CAN ALTAY
BEEN WAITING FOR THE RAIN TO FLOW
Arcade and Flat Time House are pleased to present a new exhibition with Can Altay (b, TR 1975). For over two decades, Altay has been addressing how we live together and how we inhabit the built environment and the planet through his investigations into the politics of everyday life, public space, urban ecologies, and artistic action. Altay often produces ‘settings’ that open themselves to common use and act as sites of collective production. A recurring area of exploration is the inhabitation of infrastructural spaces. Recently, he has been working on instruments and speculations around access to water, tapping into visible and not-so-visible flows in the city. This exhibition brings together these recent explorations on water, flow, and circulation, taking its organisational cues from how John Latham structured and defined the various interconnecting spaces of Flat Time House.
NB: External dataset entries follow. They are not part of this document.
(** * Braille auto-correct: the trie and its distance engine

    A shallow embedding of [src/App.jsx] (classes [TrieNode] and [Trie],
    the table [letterToPattern]) and the properties of [insert], [search],
    [_search] and [_hammingDistance].

    Modelling conventions.
    - A symbol is one character.  [for (const char of word)] walks a string
      by code point; on words made of 8-bit characters that is one [ascii]
      per step, so a word is a [list ascii].
    - A pattern is a JS string, here [string]; [p[i]] is [String.get i p],
      [None] standing for [undefined].
    - A cost is a JS number.  Every value that occurs is a small
      non-negative integer, on which JS arithmetic is exact: costs are [Z].
    - [node.children] is a plain object.  Its own keys are unique and are
      enumerated by [Object.entries] in own-property order: array-index keys
      (for one-character keys, the digits) ascending, then the other keys in
      creation order.  It is an association list kept in that order.
    - The array [suggestions] that [_search] pushes onto is threaded through
      the traversal explicitly. *)

From Stdlib Require Import List ZArith Lia Bool Ascii String Permutation Sorted.
Import ListNotations.
Local Open Scope Z_scope.

(** ** The codec table *)

Definition letterToPattern (char : ascii) : option string :=
  match char with
  | "a"%char => Some "100000"%string | "b"%char => Some "110000"%string
  | "c"%char => Some "100100"%string | "d"%char => Some "100110"%string
  | "e"%char => Some "100010"%string | "f"%char => Some "110100"%string
  | "g"%char => Some "110110"%string | "h"%char => Some "110010"%string
  | "i"%char => Some "010100"%string | "j"%char => Some "010110"%string
  | "k"%char => Some "101000"%string | "l"%char => Some "111000"%string
  | "m"%char => Some "101100"%string | "n"%char => Some "101110"%string
  | "o"%char => Some "101010"%string | "p"%char => Some "111100"%string
  | "q"%char => Some "111110"%string | "r"%char => Some "111010"%string
  | "s"%char => Some "011100"%string | "t"%char => Some "011110"%string
  | "u"%char => Some "101001"%string | "v"%char => Some "111001"%string
  | "w"%char => Some "010111"%string | "x"%char => Some "101101"%string
  | "y"%char => Some "101111"%string | "z"%char => Some "101011"%string
  | _ => None
  end.

Definition has_pattern (char : ascii) : bool :=
  match letterToPattern char with Some _ => true | None => false end.

(** A well-formed query element: width 6 over the alphabet 0/1. *)
Fixpoint binary_string (len : nat) (p : string) : bool :=
  match len, p with
  | O, EmptyString => true
  | S len', String b p' =>
      (Ascii.eqb b "0" || Ascii.eqb b "1") && binary_string len' p'
  | _, _ => false
  end.

Definition valid_pattern (p : string) : bool := binary_string 6 p.

Definition valid_query (inputPatterns : list string) : bool :=
  forallb valid_pattern inputPatterns.

(** ** TrieNode *)

#[local] Set Warnings "-register-all".

Inductive TrieNode : Type :=
  mkTrieNode { children : list (ascii * TrieNode); isEnd : bool }.

(** [new TrieNode()] *)
Definition newTrieNode : TrieNode := mkTrieNode [] false.

(** *** Property access on the [children] object *)

(** [children[char]]: the value stored under the key, [None] for
    [undefined]. *)
Fixpoint get_child (cs : list (ascii * TrieNode)) (char : ascii)
  : option TrieNode :=
  match cs with
  | [] => None
  | (k, v) :: tl => if Ascii.eqb k char then Some v else get_child tl char
  end.

(** A one-character key is an array index exactly when it is a digit. *)
Definition is_index (k : ascii) : bool :=
  (48 <=? nat_of_ascii k)%nat && (nat_of_ascii k <=? 57)%nat.

(** Assignment to an existing key keeps the key where it is. *)
Fixpoint replace_child (cs : list (ascii * TrieNode)) (char : ascii)
  (v : TrieNode) : list (ascii * TrieNode) :=
  match cs with
  | [] => []
  | (k, x) :: tl =>
      if Ascii.eqb k char then (k, v) :: tl
      else (k, x) :: replace_child tl char v
  end.

(** A new array-index key goes among the index keys, in ascending order,
    ahead of every other key. *)
Fixpoint add_index (cs : list (ascii * TrieNode)) (char : ascii)
  (v : TrieNode) : list (ascii * TrieNode) :=
  match cs with
  | [] => [(char, v)]
  | (k, x) :: tl =>
      if is_index k && (nat_of_ascii k <? nat_of_ascii char)%nat
      then (k, x) :: add_index tl char v
      else (char, v) :: (k, x) :: tl
  end.

(** [children[char] = v] *)
Definition set_child (cs : list (ascii * TrieNode)) (char : ascii)
  (v : TrieNode) : list (ascii * TrieNode) :=
  match get_child cs char with
  | Some _ => replace_child cs char v
  | None => if is_index char then add_index cs char v else cs ++ [(char, v)]
  end.

(** ** Trie *)

Definition deletionCost : Z := 3.

(** The trie object is its root node; [deletionCost] is the constant 3. *)
Definition Trie := TrieNode.

(** [new Trie()] *)
Definition newTrie : Trie := newTrieNode.

(** [insert(word)].  The source walks down from the root, creating the
    missing children, and sets [isEnd] on the node it stops at; the nodes on
    the way are the same objects afterwards, so the functional update
    rebuilds exactly the path of [word]. *)
Fixpoint insert (node : TrieNode) (word : list ascii) : TrieNode :=
  match word with
  | [] => mkTrieNode (children node) true
  | char :: rest =>
      let child :=
        match get_child (children node) char with
        | Some childNode => childNode
        | None => newTrieNode
        end in
      mkTrieNode (set_child (children node) char (insert child rest))
                 (isEnd node)
  end.

(** [dictionary.forEach(word => trie.insert(word))] *)
Definition insert_all (t : Trie) (words : list (list ascii)) : Trie :=
  fold_left insert words t.

(** ** The distance engine *)

(** [_hammingDistance(pattern1, pattern2)]: the loop over [i = 0..5]. *)
Definition differs (pattern1 pattern2 : string) (i : nat) : bool :=
  match String.get i pattern1, String.get i pattern2 with
  | Some a, Some b => negb (Ascii.eqb a b)
  | None, None => false
  | _, _ => true
  end.

Definition _hammingDistance (pattern1 pattern2 : string) : Z :=
  fold_left (fun distance i =>
               if differs pattern1 pattern2 i then distance + 1 else distance)
            (seq 0 6) 0.

(** Array and query reads, [dp[j]] and [inputPatterns[j]].  The traversal
    reads [dp[j]] for [j <= n] from rows of [n + 1] cells
    ([_search_calls_row_length]), [newDp[j - 1]] just after writing it, and
    [inputPatterns[j - 1]] for [j <= n]: every read is in range.  The
    defaults stand in for the [undefined] of an out-of-range read and are
    never used. *)
Definition cell (dp : list Z) (j : nat) : Z := nth j dp 0.
Definition query_at (inputPatterns : list string) (j : nat) : string :=
  nth j inputPatterns EmptyString.

(** [Math.min(a, b, c)] *)
Definition min3 (a b c : Z) : Z := Z.min a (Z.min b c).

(** [Array(n + 1).fill().map((_, i) => i * this.deletionCost)] *)
Definition initialDp (n : nat) : list Z :=
  map (fun i => Z.of_nat i * deletionCost) (seq 0 (n + 1)).

(** The row of a child: [newDp = [dp[0] + deletionCost]], then the loop
    [for (j = 1; j <= n; j++)], each turn writing [newDp[j]] one past the
    current end of the array. *)
Definition newDp_step (pattern : string) (dp : list Z)
  (inputPatterns : list string) (newDp : list Z) (j : nat) : list Z :=
  let hammingCost := _hammingDistance pattern (query_at inputPatterns (j - 1)) in
  newDp ++ [min3 (cell dp j + deletionCost)
                 (cell newDp (j - 1) + deletionCost)
                 (cell dp (j - 1) + hammingCost)].

Definition newDp (pattern : string) (dp : list Z)
  (inputPatterns : list string) : list Z :=
  let n := List.length inputPatterns in
  fold_left (newDp_step pattern dp inputPatterns) (seq 1 n)
            [cell dp 0 + deletionCost].

(** [Math.min(...xs)].  It is applied to rows only, which are never empty;
    the value at the empty array (JS: [Infinity]) is not used. *)
Definition Math_min (xs : list Z) : Z :=
  match xs with
  | [] => 0
  | x :: tl => fold_left Z.min tl x
  end.

(** [dp.map((cost, j) => cost + this.deletionCost * (n - j))] *)
Fixpoint map_indexed (f : Z -> nat -> Z) (j : nat) (dp : list Z) : list Z :=
  match dp with
  | [] => []
  | cost :: tl => f cost j :: map_indexed f (S j) tl
  end.

Definition totalCost (dp : list Z) (n : nat) : Z :=
  Math_min (map_indexed
              (fun cost j => cost + deletionCost * (Z.of_nat n - Z.of_nat j))
              0 dp).

(** A suggestion record [{ word, cost }]. *)
Record Suggestion : Type := mkSuggestion { word : list ascii; cost : Z }.

(** [_search(node, currentWord, dp, inputPatterns, suggestions)], returning
    the array [suggestions] as it is after the call. *)
Fixpoint _search (node : TrieNode) (currentWord : list ascii) (dp : list Z)
  (inputPatterns : list string) (suggestions : list Suggestion)
  : list Suggestion :=
  let n := List.length inputPatterns in
  let suggestions :=
    if isEnd node
    then suggestions ++ [mkSuggestion currentWord (totalCost dp n)]
    else suggestions in
  fold_left
    (fun suggestions entry =>
       match letterToPattern (fst entry) with
       | None => suggestions
       | Some pattern =>
           _search (snd entry) (currentWord ++ [fst entry])
                   (newDp pattern dp inputPatterns) inputPatterns suggestions
       end)
    (children node) suggestions.

(** The invocations of [_search] made by a call, in the order they are made,
    each with its arguments [(node, currentWord, dp)]. *)
Definition Call : Type := (TrieNode * list ascii * list Z)%type.

Fixpoint _search_calls (node : TrieNode) (currentWord : list ascii)
  (dp : list Z) (inputPatterns : list string) : list Call :=
  (node, currentWord, dp) ::
  flat_map
    (fun entry =>
       match letterToPattern (fst entry) with
       | None => []
       | Some pattern =>
           _search_calls (snd entry) (currentWord ++ [fst entry])
                         (newDp pattern dp inputPatterns) inputPatterns
       end)
    (children node).

(** What one invocation pushes. *)
Definition pushed (n : nat) (c : Call) : list Suggestion :=
  let '(node, currentWord, dp) := c in
  if isEnd node then [mkSuggestion currentWord (totalCost dp n)] else [].

(** ** Ranking *)

(** [suggestions.sort((a, b) => a.cost - b.cost)].  [Array.prototype.sort]
    is stable and the comparator is a total preorder on the records, which
    fixes its result: the records in ascending cost, equal costs in their
    original order.  Insertion from the right computes that list. *)
Fixpoint insert_by_cost (a : Suggestion) (l : list Suggestion)
  : list Suggestion :=
  match l with
  | [] => [a]
  | b :: tl => if cost a <=? cost b then a :: b :: tl
               else b :: insert_by_cost a tl
  end.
In the first gallery, The Mind, the 4-channel video ensemble Mississippi Steppes (2024), opens the exhibition and marks a preoccupation with ‘flows’ and transitioning states. The videos include various shots of waves, flows, and infrastructure on a river, hinting at a kind of abundance as well a sense of control and extraction. This is also implied by reference to a contrasting eco-region, the ‘steppe’, within the installation’s title.
Following on, the corridor leading from The Brain to The Hand hosts a sculpture – tunnel vision pipe dream (2024) – made for viewing through. Akin to a contained river or a sewage pipe, the device suggests a more linear movement and flow of water. Visitors are welcome to handle, look through, and return this device to its wall mount.
This sculpture is also employed in the filming of Teenage Sherbourne (2024), a video made from found YouTube footage shot through the tubular viewing device. In the video we follow the eyes of an urban explorer walking through the river Sherbourne that flows under the city of Coventry. This hidden water system, common in many cities where rivers were culverted and hidden from view, often merging with sewerage and other infrastructure, reveals a scenic underbelly where the guts of a city merges with natural water flows. The video also includes parts from the title sequence of 1990s cartoon Teenage Mutant Ninja Turtles, which also takes place in a similar setting: underground sewers where the protagonists dwell and have emerged from.
The Body Event of Flat Time House, where this video is located – sometimes referred to as ‘Plumbing’ by Latham, and as ‘the guts’ by Altay – also holds a working table. Dimly lit by a table lamp, the surface is covered by books of geography and climate fiction that Altay was reading while working through some of the core questions of the exhibition. Rather than giving an authoritative bibliography, these offer a more exploratory approach to resources encountered in the process.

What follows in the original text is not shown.